- YOUR TASK -
Among the entries below, take the line with "From Stdlib Require Import QArith." and the line with "match bytes_words 3", and output them and every line between them exactly, with nothing else.

- AVAILABLE RECORDS -
+ + + + +

(* ===== verification/Console.v ===== *)
(** * [machine/console.cc] and [machine/synch_console.cc]: the console

    The device has a buffer of one character in each direction.  It polls the
    keyboard with an interrupt that reschedules itself, and signals with another
    interrupt that a character was displayed.  [SynchConsole] lets threads wait
    for these interrupts.  Characters are integers in [0, 256); the host's [read]
    and [write] are lists of characters.  As in [Disk], a step relation has every
    interleaving of threads and interrupts. *)

From S2P Require Import Prelude.
From stdpp Require Import base option list numbers tactics relations.
From stdpp Require Import list.
Open Scope Z_scope.

(** ** The device *)

(** [EOF], which is -1, as a [char]. *)
Definition EOF : Z := 255.

Record Console := mkConsole {
  incoming : Z;
  putBusy : bool;
  keyboard : list Z;         (* typed and not yet read from the host *)
  display : list Z;
  numCharsRead : Z;
  numCharsWritten : Z;
  readPolls : nat;           (* scheduled interrupts: [ConsoleReadPoll] *)
  writeDones : nat           (* and [ConsoleWriteDone] *)
}.

Definition new_Console : Console := mkConsole EOF false [] [] 0 0 1 0.

(** [SystemDep::PollFile] and [SystemDep::Read] on a terminal. *)
Definition PollFile (c : Console) : bool := negb (bool_decide (keyboard c = [])).
Definition host_Read (c : Console) : result (Z * list Z) :=
  match keyboard c with ch :: rest => Ok (ch, rest) | [] => Err AssertFail end.

(** Returns whether [readHandler] is called. *)
Definition CheckCharAvail (c : Console) : result (bool * Console) :=
  let c := mkConsole (incoming c) (putBusy c) (keyboard c) (display c) (numCharsRead c)
             (numCharsWritten c) (S (readPolls c)) (writeDones c) in
  if bool_decide (incoming c ≠ EOF) || negb (PollFile c) then Ok (false, c)
  else
    r ← host_Read c;
    Ok (true, mkConsole r.1 (putBusy c) r.2 (display c) (numCharsRead c + 1) (numCharsWritten c)
                (readPolls c) (writeDones c)).

(** [writeHandler] is always called. *)
Definition WriteDone (c : Console) : Console :=
  mkConsole (incoming c) false (keyboard c) (display c) (numCharsRead c) (numCharsWritten c + 1)
    (readPolls c) (writeDones c).

Definition GetChar (c : Console) : Z * Console :=
  (incoming c, mkConsole EOF (putBusy c) (keyboard c) (display c) (numCharsRead c)
     (numCharsWritten c) (readPolls c) (writeDones c)).

Definition PutChar (c : Console) (ch : Z) : result Console :=
  _ ← ASSERT (negb (putBusy c));
  Ok (mkConsole (incoming c) true (keyboard c) (display c ++ [ch]) (numCharsRead c)
        (numCharsWritten c) (readPolls c) (S (writeDones c))).

(** An interrupt is taken from the queue. *)
Definition take_poll (c : Console) : Console :=
  mkConsole (incoming c) (putBusy c) (keyboard c) (display c) (numCharsRead c) (numCharsWritten c)
    (pred (readPolls c)) (writeDones c).
Definition take_done (c : Console) : Console :=
  mkConsole (incoming c) (putBusy c) (keyboard c) (display c) (numCharsRead c) (numCharsWritten c)
    (readPolls c) (pred (writeDones c)).

(** ** The synchronous console *)

(** Where a thread is in [ReadConsole] or [WriteConsole]. *)
Inductive phase :=
| Outside
| ReadLock                    (* [lockRead->Acquire()] *)
| ReadWait                    (* [readAvail->P()] *)
| ReadGet                     (* [console->GetChar()] *)
| ReadUnlock (character : Z)  (* [lockRead->Release()] and [return] *)
| WriteLock (ch : Z)          (* [lockWrite->Acquire()] *)
| WritePut (ch : Z)           (* [console->PutChar(ch)] *)
| WriteWait                   (* [writeDone->P()] *)
| WriteUnlock.                (* [lockWrite->Release()] *)

Record SynchConsole := mkSynchConsole {
  console : Console;
  readAvail : Z;              (* the values of the semaphores *)
  writeDone : Z;
  lockRead : option nat;      (* the owners of the locks *)
  lockWrite : option nat;
  at_phase : nat → phase;
  typed : list Z;             (* all that was typed and all that was read, *)
  got : list Z                (* only for the proofs *)
}.

Definition new_SynchConsole : SynchConsole :=
  mkSynchConsole new_Console 0 0 None None (λ _, Outside) [] [].

Definition ReadAvailSynch (x : SynchConsole) : SynchConsole :=
  mkSynchConsole (console x) (readAvail x + 1) (writeDone x) (lockRead x) (lockWrite x) (at_phase x) (typed x) (got x).
Definition WriteDoneSynch (x : SynchConsole) : SynchConsole :=
  mkSynchConsole (console x) (readAvail x) (writeDone x + 1) (lockRead x) (lockWrite x) (at_phase x) (typed x) (got x).
Definition set_console (x : SynchConsole) (c : Console) : SynchConsole :=
  mkSynchConsole c (readAvail x) (writeDone x) (lockRead x) (lockWrite x) (at_phase x) (typed x) (got x).
Definition goto (x : SynchConsole) (t : nat) (p : phase) : SynchConsole :=
  mkSynchConsole (console x) (readAvail x) (writeDone x) (lockRead x) (lockWrite x)
    (λ u, if decide (u = t) then p else at_phase x u) (typed x) (got x).

(** The next statement of the thread; [None]: it waits. *)
Definition ReadConsole (x : SynchConsole) (t : nat) : result (option SynchConsole) :=
  match at_phase x t with
  | ReadLock =>
      match lockRead x with
      | None => Ok (Some (goto (mkSynchConsole (console x) (readAvail x) (writeDone x) (Some t) (lockWrite x)
                                  (at_phase x) (typed x) (got x)) t ReadWait))
      | Some _ => Ok None
      end
  | ReadWait =>
      if bool_decide (readAvail x = 0) then Ok None
      else Ok (Some (goto (mkSynchConsole (console x) (readAvail x - 1) (writeDone x) (lockRead x) (lockWrite x)
                             (at_phase x) (typed x) (got x)) t ReadGet))
  | ReadGet =>
      let '(character, c) := GetChar (console x) in
      Ok (Some (goto (mkSynchConsole c (readAvail x) (writeDone x) (lockRead x) (lockWrite x)
                        (at_phase x) (typed x) (got x ++ [character])) t (ReadUnlock character)))
  | ReadUnlock _ =>
      Ok (Some (goto (mkSynchConsole (console x) (readAvail x) (writeDone x) None (lockWrite x)
                        (at_phase x) (typed x) (got x)) t Outside))
  | _ => Ok None
  end.
(* ===== verification/Network.v ===== *)
(** * [machine/network.cc]: the network device

    A machine has a socket, here the queue of the datagrams that wait in it.  The
    device buffers one packet, polls the socket with an interrupt that
    reschedules itself, and signals with another interrupt that a packet was
    sent.  A packet is [MAX_WIRE_SIZE] bytes: its header, the payload, padding.
    Sockets of the host are reliable and keep the order of packets; [Send] itself
    drops packets, with a random number of the host ([random]).  [chanceToWork] is
    a rational number. *)

From Stdlib Require Import QArith.
From S2P Require Import Prelude.
From stdpp Require Import base option list numbers tactics.
From stdpp Require Import list.
Open Scope Z_scope.

(** ** Packets *)

Record PacketHeader := mkPacketHeader { packet_to : Z; packet_from : Z; packet_length : Z }.

Definition PACKET_HEADER_SIZE : Z := 12.
Definition MAX_WIRE_SIZE : Z := 64.
Definition MAX_PACKET_SIZE : Z := MAX_WIRE_SIZE - PACKET_HEADER_SIZE.

(** A record of two [int]s and an [unsigned] as bytes, and back. *)
Definition header_bytes (a b len : Z) : list Z := words_bytes [u32 a; u32 b; u32 len].
Definition header_words (bs : list Z) : Z * Z * Z :=
  match bytes_words 3 bs with [a; b; len] => (s32 a, s32 b, len) | _ => (0, 0, 0) end.

Definition packet_bytes (h : PacketHeader) : list Z := header_bytes (packet_to h) (packet_from h) (packet_length h).
Definition packet_of_bytes (bs : list Z) : PacketHeader :=
  let '(a, b, len) := header_words bs in mkPacketHeader a b len.

Lemma three_words_length a b len : length (header_bytes a b len) = 12%nat.
Proof. unfold header_bytes. by rewrite words_bytes_length. Qed.

Lemma header_words_bytes a b len rest : is_s32 a → is_s32 b → is_u32 len →
  header_words (header_bytes a b len ++ rest) = (a, b, len).
Proof.
  intros Ha Hb Hl. unfold header_words, header_bytes.
  pose proof (bytes_words_app [u32 a; u32 b; u32 len] rest) as E. cbn [length] in E.
  rewrite E by (repeat constructor; apply u32_range).
  by rewrite !s32_u32, !s32_id, (u32_id len).
Qed.

(** ** The device *)

Record Network := mkNetwork {
  ident : Z;
  chanceToWork : Q;
  sock : list (list Z);      (* the packets that wait in the socket *)
  sendBusy : bool;
  inHdr : PacketHeader;
  inbox : list Z;
  numPacketsRecvd : Z;
  numPacketsSent : Z;
  recvPolls : nat;           (* scheduled interrupts: [NetworkReadPoll] *)
  sendDones : nat            (* and [NetworkSendDone] *)
}.

Definition clamp (reliability : Q) : Q :=
  if negb (Qle_bool 0 reliability) then 0%Q else if negb (Qle_bool reliability 1) then 1%Q else reliability.

(** [h] and [garbage] are the uninitialised header and buffer. *)
Definition new_Network (addr : Z) (reliability : Q) (h : PacketHeader) (garbage : list Z) : Network :=
  mkNetwork addr (clamp reliability) [] false (mkPacketHeader (packet_to h) (packet_from h) 0) garbage 0 0 1 0.

(** Returns whether [readHandler] is called. *)
Definition CheckPktAvail (n : Network) : result (bool * Network) :=
  let n := mkNetwork (ident n) (chanceToWork n) (sock n) (sendBusy n) (inHdr n) (inbox n)
             (numPacketsRecvd n) (numPacketsSent n) (S (recvPolls n)) (sendDones n) in
  if bool_decide (packet_length (inHdr n) ≠ 0) then Ok (false, n)
  else
    match sock n with
    | [] => Ok (false, n)
    | buffer :: rest =>
        _ ← ASSERT (bool_decide (Z.of_nat (length buffer) = MAX_WIRE_SIZE));
        let hdr := packet_of_bytes buffer in
        _ ← ASSERT (bool_decide (packet_to hdr = ident n ∧ packet_length hdr ≤ MAX_PACKET_SIZE));
        payload ← slice buffer PACKET_HEADER_SIZE (packet_length hdr);
        b ← splice (inbox n) 0 payload;
        Ok (true, mkNetwork (ident n) (chanceToWork n) rest (sendBusy n) hdr b
                    (numPacketsRecvd n + 1) (numPacketsSent n) (recvPolls n) (sendDones n))
    end.

(** [writeHandler] is always called. *)
Definition SendDone (n : Network) : Network :=
  mkNetwork (ident n) (chanceToWork n) (sock n) false (inHdr n) (inbox n)
    (numPacketsRecvd n) (numPacketsSent n + 1) (recvPolls n) (sendDones n).

Definition lost (n : Network) (random : Z) : bool :=
  Qle_bool (chanceToWork n * 100) (inject_Z (random mod 100)).

(** The packet on the wire, if it is not lost; [garbage] is the new buffer. *)
Definition Send (n : Network) (hdr : PacketHeader) (data : list Z) (random : Z) (garbage : list Z)
    : result (option (list Z) * Network) :=
  _ ← ASSERT (negb (sendBusy n) && bool_decide (packet_length hdr > 0 ∧ packet_length hdr ≤ MAX_PACKET_SIZE ∧
                                                packet_from hdr = ident n));
  let n := mkNetwork (ident n) (chanceToWork n) (sock n) (sendBusy n) (inHdr n) (inbox n)
             (numPacketsRecvd n) (numPacketsSent n) (recvPolls n) (S (sendDones n)) in
  if lost n random then Ok (None, n)
  else
    buffer ← splice garbage 0 (packet_bytes hdr);
    payload ← slice data 0 (packet_length hdr);
    buffer ← splice buffer PACKET_HEADER_SIZE payload;
    Ok (Some buffer, n).

(** The header and the buffer of the caller. *)
Definition Receive (n : Network) (data : list Z) : result (PacketHeader * list Z * Network) :=
  let hdr := inHdr n in
  let n := mkNetwork (ident n) (chanceToWork n) (sock n) (sendBusy n)
             (mkPacketHeader (packet_to hdr) (packet_from hdr) 0) (inbox n)
             (numPacketsRecvd n) (numPacketsSent n) (recvPolls n) (sendDones n) in
  if bool_decide (packet_length hdr ≠ 0) then
    payload ← slice (inbox n) 0 (packet_length hdr);
    data ← splice data 0 payload;
    Ok (hdr, data, n)
  else Ok (hdr, data, n).

(** An interrupt is taken from the queue; a packet arrives in the socket. *)
Definition take_poll (n : Network) : Network :=
  mkNetwork (ident n) (chanceToWork n) (sock n) (sendBusy n) (inHdr n) (inbox n)
    (numPacketsRecvd n) (numPacketsSent n) (pred (recvPolls n)) (sendDones n).
Definition take_done (n : Network) : Network :=
  mkNetwork (ident n) (chanceToWork n) (sock n) (sendBusy n) (inHdr n) (inbox n)
    (numPacketsRecvd n) (numPacketsSent n) (recvPolls n) (pred (sendDones n)).
Definition arrive (n : Network) (packet : list Z) : Network :=
  mkNetwork (ident n) (chanceToWork n) (sock n ++ [packet]) (sendBusy n) (inHdr n) (inbox n)
    (numPacketsRecvd n) (numPacketsSent n) (recvPolls n) (sendDones n).

(** ** Buffers *)

(** Overwriting the first bytes of a buffer. *)
Lemma splice_0 {A} (l bs : list A) : (length bs ≤ length l)%nat → splice l 0 bs = Ok (bs ++ drop (length bs) l).
Proof. intros. unfold splice. by rewrite bool_decide_true by lia. Qed.

Lemma slice_0 {A} (l : list A) n : 0 ≤ n ≤ Z.of_nat (length l) → slice l 0 n = Ok (take (Z.to_nat n) l).
Proof. intros. unfold slice. by rewrite bool_decide_true by lia. Qed.

(** A copy of the first [n] bytes of a buffer has these bytes in front. *)
Lemma copy_front {A} (src dst : list A) n : 0 ≤ n ≤ Z.of_nat (length src) → (length src ≤ length dst)%nat →
  ∃ dst', (payload ← slice src 0 n; splice dst 0 payload) = Ok dst' ∧ length dst' = length dst ∧
    take (Z.to_nat n) dst' = take (Z.to_nat n) src.
Proof.
  intros Hn Hl. rewrite slice_0 by lia. cbn [mbind result_bind].
  rewrite splice_0 by (rewrite length_take; lia). eexists. split; [done|].
  rewrite length_app, length_drop, length_take. split; [lia|].
  rewrite take_app_le by (rewrite length_take; lia). by rewrite take_take, Nat.min_id.
Qed.

(** The device loses nothing at reliability 1, and everything at 0. *)
Lemma lost_reliable n random : chanceToWork n = 1%Q → lost n random = false.
Proof.
  intros E. unfold lost. rewrite E. apply not_true_iff_false. rewrite Qle_bool_iff. unfold Qle. cbn.
  pose proof (Z.mod_pos_bound random 100). lia.
Qed.

(** What [Send] puts on the wire, read back as [CheckPktAvail] reads it. *)
Lemma Send_ok n hdr data random garbage : sendBusy n = false → 0 < packet_length hdr ≤ MAX_PACKET_SIZE →
  packet_from hdr = ident n → is_s32 (packet_to hdr) → is_s32 (packet_from hdr) →
  (Z.to_nat MAX_PACKET_SIZE ≤ length data)%nat → length garbage = Z.to_nat MAX_WIRE_SIZE →
  Send n hdr data random garbage =
    Ok (if lost n random then None
        else Some (packet_bytes hdr ++ take (Z.to_nat (packet_length hdr)) data ++
                   drop (12 + Z.to_nat (packet_length hdr)) garbage),
        mkNetwork (ident n) (chanceToWork n) (sock n) false (inHdr n) (inbox n)
          (numPacketsRecvd n) (numPacketsSent n) (recvPolls n) (S (sendDones n))).
Proof.
  intros Hb Hl Hf Ht Hs Hd Hg. unfold Send. rewrite Hb, bool_decide_true by (split_and!; lia).
  cbn [negb andb ASSERT mbind result_bind]. change (lost (mkNetwork _ _ _ _ _ _ _ _ _ _) random) with (lost n random).
  change MAX_PACKET_SIZE with 52 in *. change MAX_WIRE_SIZE with 64 in *. change PACKET_HEADER_SIZE with 12.
  destruct (lost n random); [done|].
  assert (length (packet_bytes hdr) = 12%nat) as Hp by apply three_words_length.
  rewrite splice_0, slice_0 by lia. cbn [mbind result_bind]. unfold splice.
  rewrite bool_decide_true by (rewrite length_app, length_drop, length_take; lia). cbn [mbind result_bind].
  rewrite Hp, take_app_length', drop_app_ge, drop_drop, length_take by lia.
  replace (12 + _)%nat with (12 + Z.to_nat (packet_length hdr))%nat by lia. done.
Qed.

Lemma packet_of_bytes_ok hdr rest : is_s32 (packet_to hdr) → is_s32 (packet_from hdr) → is_u32 (packet_length hdr) →
  packet_of_bytes (packet_bytes hdr ++ rest) = hdr.
Proof. intros. unfold packet_of_bytes, packet_bytes. rewrite header_words_bytes by done. by destruct hdr. Qed.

+ + + + +

- OUTPUT FOR THIS TASK -
From Stdlib Require Import QArith.
From S2P Require Import Prelude.
From stdpp Require Import base option list numbers tactics.
From stdpp Require Import list.
Open Scope Z_scope.

(** ** Packets *)

Record PacketHeader := mkPacketHeader { packet_to : Z; packet_from : Z; packet_length : Z }.

Definition PACKET_HEADER_SIZE : Z := 12.
Definition MAX_WIRE_SIZE : Z := 64.
Definition MAX_PACKET_SIZE : Z := MAX_WIRE_SIZE - PACKET_HEADER_SIZE.

(** A record of two [int]s and an [unsigned] as bytes, and back. *)
Definition header_bytes (a b len : Z) : list Z := words_bytes [u32 a; u32 b; u32 len].
Definition header_words (bs : list Z) : Z * Z * Z :=
  match bytes_words 3 bs with [a; b; len] => (s32 a, s32 b, len) | _ => (0, 0, 0) end.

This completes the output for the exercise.